Source records:
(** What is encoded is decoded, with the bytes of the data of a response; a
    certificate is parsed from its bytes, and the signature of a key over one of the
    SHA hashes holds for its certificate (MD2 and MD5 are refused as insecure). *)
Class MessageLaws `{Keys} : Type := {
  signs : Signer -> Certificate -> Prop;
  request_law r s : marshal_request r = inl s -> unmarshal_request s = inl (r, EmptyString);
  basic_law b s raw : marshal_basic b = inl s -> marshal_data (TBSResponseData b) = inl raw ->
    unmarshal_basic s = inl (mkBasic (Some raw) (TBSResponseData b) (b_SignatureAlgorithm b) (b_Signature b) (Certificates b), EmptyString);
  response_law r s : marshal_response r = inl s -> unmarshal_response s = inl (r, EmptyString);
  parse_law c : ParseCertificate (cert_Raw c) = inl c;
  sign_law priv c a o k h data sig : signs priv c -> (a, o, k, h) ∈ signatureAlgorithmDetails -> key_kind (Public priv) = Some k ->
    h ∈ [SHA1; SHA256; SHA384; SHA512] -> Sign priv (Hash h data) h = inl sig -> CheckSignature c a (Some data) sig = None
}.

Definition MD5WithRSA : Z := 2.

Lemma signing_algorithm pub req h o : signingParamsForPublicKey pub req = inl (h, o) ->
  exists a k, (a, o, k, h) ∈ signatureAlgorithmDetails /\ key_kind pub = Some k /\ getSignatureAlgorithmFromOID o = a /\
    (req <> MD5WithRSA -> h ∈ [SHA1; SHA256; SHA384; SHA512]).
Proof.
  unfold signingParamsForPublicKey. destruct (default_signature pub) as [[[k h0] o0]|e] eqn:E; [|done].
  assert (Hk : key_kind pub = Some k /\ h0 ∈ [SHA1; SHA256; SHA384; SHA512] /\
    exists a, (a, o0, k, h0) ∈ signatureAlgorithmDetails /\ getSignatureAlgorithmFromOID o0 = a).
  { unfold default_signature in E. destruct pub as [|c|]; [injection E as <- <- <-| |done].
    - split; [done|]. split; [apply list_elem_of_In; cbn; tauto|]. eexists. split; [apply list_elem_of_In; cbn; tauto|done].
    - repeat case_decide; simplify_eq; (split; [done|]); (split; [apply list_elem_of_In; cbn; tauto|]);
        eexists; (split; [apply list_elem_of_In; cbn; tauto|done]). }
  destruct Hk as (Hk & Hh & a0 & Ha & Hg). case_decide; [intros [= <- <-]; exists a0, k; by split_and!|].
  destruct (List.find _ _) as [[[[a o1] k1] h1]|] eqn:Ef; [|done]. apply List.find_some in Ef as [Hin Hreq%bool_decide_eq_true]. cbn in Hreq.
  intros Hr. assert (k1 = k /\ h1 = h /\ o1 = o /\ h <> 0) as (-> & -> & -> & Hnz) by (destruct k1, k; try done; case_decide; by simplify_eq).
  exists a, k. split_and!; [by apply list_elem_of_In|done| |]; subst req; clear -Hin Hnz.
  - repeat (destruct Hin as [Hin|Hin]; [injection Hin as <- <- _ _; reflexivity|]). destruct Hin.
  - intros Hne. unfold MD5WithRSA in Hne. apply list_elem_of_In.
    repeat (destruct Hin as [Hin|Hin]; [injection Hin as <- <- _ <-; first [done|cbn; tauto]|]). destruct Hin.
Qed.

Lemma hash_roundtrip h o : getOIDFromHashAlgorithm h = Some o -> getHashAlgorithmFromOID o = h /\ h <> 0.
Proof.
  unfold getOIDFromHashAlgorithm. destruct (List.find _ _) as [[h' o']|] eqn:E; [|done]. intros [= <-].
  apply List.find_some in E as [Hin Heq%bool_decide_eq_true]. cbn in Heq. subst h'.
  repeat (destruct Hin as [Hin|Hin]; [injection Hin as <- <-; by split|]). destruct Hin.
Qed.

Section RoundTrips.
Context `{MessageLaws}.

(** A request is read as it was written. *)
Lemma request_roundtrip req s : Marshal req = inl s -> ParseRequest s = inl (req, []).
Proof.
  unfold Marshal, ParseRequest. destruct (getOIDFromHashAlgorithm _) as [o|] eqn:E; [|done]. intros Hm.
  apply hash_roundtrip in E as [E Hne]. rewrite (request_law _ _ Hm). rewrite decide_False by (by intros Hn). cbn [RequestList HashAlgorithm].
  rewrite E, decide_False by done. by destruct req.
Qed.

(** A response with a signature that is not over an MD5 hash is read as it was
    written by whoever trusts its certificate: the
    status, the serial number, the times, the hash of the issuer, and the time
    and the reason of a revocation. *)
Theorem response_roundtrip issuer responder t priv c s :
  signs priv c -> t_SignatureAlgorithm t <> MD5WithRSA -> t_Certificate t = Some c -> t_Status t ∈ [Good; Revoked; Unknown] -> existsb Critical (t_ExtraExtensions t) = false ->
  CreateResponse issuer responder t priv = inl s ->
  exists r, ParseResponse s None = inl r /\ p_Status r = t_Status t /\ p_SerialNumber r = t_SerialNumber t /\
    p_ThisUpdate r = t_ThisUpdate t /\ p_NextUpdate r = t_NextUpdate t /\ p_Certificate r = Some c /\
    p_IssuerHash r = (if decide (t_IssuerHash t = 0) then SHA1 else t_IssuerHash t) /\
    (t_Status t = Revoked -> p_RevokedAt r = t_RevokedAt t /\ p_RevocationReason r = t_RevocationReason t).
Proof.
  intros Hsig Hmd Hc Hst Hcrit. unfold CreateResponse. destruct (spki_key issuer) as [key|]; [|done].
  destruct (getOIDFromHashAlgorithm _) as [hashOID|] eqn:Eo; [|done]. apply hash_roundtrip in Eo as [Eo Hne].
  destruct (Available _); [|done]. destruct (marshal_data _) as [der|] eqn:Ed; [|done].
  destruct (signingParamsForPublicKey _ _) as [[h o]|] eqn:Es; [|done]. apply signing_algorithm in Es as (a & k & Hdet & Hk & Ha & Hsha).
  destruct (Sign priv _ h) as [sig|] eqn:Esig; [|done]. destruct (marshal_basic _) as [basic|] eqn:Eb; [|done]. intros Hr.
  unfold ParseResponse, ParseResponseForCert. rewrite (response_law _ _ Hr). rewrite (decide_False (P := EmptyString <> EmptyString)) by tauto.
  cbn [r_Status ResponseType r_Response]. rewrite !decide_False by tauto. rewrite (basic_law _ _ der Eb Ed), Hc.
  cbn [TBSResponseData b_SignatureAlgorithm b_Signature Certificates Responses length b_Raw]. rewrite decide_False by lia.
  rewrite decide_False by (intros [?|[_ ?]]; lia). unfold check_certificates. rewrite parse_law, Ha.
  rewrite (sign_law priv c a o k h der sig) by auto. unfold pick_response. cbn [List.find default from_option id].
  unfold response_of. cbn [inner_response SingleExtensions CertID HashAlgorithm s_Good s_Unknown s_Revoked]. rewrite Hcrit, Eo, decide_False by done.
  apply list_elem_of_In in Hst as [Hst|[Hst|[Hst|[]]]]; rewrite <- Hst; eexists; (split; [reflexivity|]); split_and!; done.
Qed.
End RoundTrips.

* * *

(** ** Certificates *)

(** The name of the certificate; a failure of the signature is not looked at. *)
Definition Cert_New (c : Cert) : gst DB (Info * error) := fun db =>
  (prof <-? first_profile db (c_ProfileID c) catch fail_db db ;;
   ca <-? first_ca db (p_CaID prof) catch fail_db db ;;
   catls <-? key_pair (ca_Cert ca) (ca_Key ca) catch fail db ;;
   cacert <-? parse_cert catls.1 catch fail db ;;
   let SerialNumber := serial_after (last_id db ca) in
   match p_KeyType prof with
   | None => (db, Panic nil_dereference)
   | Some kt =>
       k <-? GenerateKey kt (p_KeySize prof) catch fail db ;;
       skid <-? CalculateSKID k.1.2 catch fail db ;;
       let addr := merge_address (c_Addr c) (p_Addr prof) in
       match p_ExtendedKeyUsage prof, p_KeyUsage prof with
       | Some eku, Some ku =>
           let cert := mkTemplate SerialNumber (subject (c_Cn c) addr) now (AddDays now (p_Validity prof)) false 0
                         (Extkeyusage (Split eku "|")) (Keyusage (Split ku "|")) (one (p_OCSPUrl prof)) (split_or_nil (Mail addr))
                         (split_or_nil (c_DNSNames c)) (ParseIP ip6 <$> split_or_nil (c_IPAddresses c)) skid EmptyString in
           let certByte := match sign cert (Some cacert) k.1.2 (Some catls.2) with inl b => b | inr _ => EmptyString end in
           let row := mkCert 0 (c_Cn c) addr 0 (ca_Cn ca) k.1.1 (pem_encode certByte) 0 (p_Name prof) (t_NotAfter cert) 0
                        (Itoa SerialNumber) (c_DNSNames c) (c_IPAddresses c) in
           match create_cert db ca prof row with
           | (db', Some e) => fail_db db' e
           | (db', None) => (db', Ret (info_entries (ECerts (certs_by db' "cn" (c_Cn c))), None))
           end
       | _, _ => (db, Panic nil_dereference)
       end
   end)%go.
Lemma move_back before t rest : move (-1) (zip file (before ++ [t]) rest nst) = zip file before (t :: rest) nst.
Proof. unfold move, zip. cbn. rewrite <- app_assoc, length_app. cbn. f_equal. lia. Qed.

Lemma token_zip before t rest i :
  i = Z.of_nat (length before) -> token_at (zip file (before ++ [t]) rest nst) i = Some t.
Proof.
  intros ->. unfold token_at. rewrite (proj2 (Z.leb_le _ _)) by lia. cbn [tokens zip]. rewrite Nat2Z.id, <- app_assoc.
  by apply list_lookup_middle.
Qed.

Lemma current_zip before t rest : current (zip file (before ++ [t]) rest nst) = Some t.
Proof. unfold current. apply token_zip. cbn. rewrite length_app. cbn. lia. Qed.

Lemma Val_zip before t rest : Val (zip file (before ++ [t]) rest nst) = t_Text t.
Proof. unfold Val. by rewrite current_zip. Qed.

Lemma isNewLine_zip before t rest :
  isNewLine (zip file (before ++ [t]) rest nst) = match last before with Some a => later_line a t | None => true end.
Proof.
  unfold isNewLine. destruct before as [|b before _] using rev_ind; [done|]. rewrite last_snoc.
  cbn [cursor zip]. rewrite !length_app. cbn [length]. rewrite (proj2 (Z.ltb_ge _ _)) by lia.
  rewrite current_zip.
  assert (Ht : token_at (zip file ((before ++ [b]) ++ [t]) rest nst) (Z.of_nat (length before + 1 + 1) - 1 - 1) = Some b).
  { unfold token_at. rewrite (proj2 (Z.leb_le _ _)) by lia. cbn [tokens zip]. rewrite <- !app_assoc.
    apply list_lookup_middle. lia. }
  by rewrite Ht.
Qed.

* * *

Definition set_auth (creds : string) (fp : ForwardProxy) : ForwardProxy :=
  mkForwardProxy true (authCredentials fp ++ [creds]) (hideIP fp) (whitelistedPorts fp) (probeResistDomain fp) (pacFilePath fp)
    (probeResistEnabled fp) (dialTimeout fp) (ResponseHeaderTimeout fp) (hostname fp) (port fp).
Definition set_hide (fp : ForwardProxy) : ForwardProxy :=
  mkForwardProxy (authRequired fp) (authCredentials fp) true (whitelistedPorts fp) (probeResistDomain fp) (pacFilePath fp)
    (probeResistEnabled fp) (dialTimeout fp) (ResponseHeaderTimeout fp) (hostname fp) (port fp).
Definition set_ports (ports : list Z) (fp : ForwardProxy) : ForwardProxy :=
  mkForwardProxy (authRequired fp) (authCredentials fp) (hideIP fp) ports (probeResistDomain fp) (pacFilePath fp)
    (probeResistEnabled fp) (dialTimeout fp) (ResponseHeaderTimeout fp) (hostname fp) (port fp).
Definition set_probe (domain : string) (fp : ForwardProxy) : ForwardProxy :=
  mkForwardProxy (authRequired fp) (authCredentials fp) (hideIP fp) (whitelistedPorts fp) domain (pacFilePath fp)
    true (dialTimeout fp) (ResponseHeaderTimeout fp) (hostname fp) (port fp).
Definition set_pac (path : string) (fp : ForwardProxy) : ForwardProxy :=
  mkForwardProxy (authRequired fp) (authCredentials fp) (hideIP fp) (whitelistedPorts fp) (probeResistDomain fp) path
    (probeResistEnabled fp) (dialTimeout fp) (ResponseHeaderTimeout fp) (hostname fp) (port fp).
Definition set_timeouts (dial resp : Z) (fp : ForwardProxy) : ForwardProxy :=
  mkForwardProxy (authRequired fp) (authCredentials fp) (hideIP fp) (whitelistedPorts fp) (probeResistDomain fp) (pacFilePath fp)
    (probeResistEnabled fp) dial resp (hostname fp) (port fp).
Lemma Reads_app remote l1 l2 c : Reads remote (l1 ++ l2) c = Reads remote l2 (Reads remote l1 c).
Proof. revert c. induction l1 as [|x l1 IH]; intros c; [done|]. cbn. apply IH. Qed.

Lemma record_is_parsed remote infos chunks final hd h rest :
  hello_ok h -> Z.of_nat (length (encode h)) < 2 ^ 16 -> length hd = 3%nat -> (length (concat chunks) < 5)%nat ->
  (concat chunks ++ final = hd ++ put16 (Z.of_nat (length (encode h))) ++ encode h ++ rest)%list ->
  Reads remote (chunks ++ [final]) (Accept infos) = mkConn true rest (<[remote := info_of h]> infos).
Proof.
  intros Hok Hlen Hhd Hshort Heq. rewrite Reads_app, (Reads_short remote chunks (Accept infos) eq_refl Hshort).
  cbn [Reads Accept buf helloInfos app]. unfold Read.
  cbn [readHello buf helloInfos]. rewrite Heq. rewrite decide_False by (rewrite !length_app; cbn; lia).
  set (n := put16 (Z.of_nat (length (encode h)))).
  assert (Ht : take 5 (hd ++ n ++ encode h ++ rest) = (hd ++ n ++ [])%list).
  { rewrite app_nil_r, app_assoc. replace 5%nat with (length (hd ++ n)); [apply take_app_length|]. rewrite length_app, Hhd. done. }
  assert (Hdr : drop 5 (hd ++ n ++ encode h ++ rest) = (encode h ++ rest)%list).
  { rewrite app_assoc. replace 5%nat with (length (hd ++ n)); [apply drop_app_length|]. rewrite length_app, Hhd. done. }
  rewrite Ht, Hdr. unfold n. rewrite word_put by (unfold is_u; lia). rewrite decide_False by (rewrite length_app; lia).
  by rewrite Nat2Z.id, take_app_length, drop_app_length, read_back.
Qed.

- **Instructions for the task**:
Take the lines above from the one containing "(** What is" down to the one containing "exists a k, (a, o, k, h)", and transcribe them exactly, both ends included.

- **Written reply**:
(** What is encoded is decoded, with the bytes of the data of a response; a
    certificate is parsed from its bytes, and the signature of a key over one of the
    SHA hashes holds for its certificate (MD2 and MD5 are refused as insecure). *)
Class MessageLaws `{Keys} : Type := {
  signs : Signer -> Certificate -> Prop;
  request_law r s : marshal_request r = inl s -> unmarshal_request s = inl (r, EmptyString);
  basic_law b s raw : marshal_basic b = inl s -> marshal_data (TBSResponseData b) = inl raw ->
    unmarshal_basic s = inl (mkBasic (Some raw) (TBSResponseData b) (b_SignatureAlgorithm b) (b_Signature b) (Certificates b), EmptyString);
  response_law r s : marshal_response r = inl s -> unmarshal_response s = inl (r, EmptyString);
  parse_law c : ParseCertificate (cert_Raw c) = inl c;
  sign_law priv c a o k h data sig : signs priv c -> (a, o, k, h) ∈ signatureAlgorithmDetails -> key_kind (Public priv) = Some k ->
    h ∈ [SHA1; SHA256; SHA384; SHA512] -> Sign priv (Hash h data) h = inl sig -> CheckSignature c a (Some data) sig = None
}.

Definition MD5WithRSA : Z := 2.

Lemma signing_algorithm pub req h o : signingParamsForPublicKey pub req = inl (h, o) ->
  exists a k, (a, o, k, h) ∈ signatureAlgorithmDetails /\ key_kind pub = Some k /\ getSignatureAlgorithmFromOID o = a /\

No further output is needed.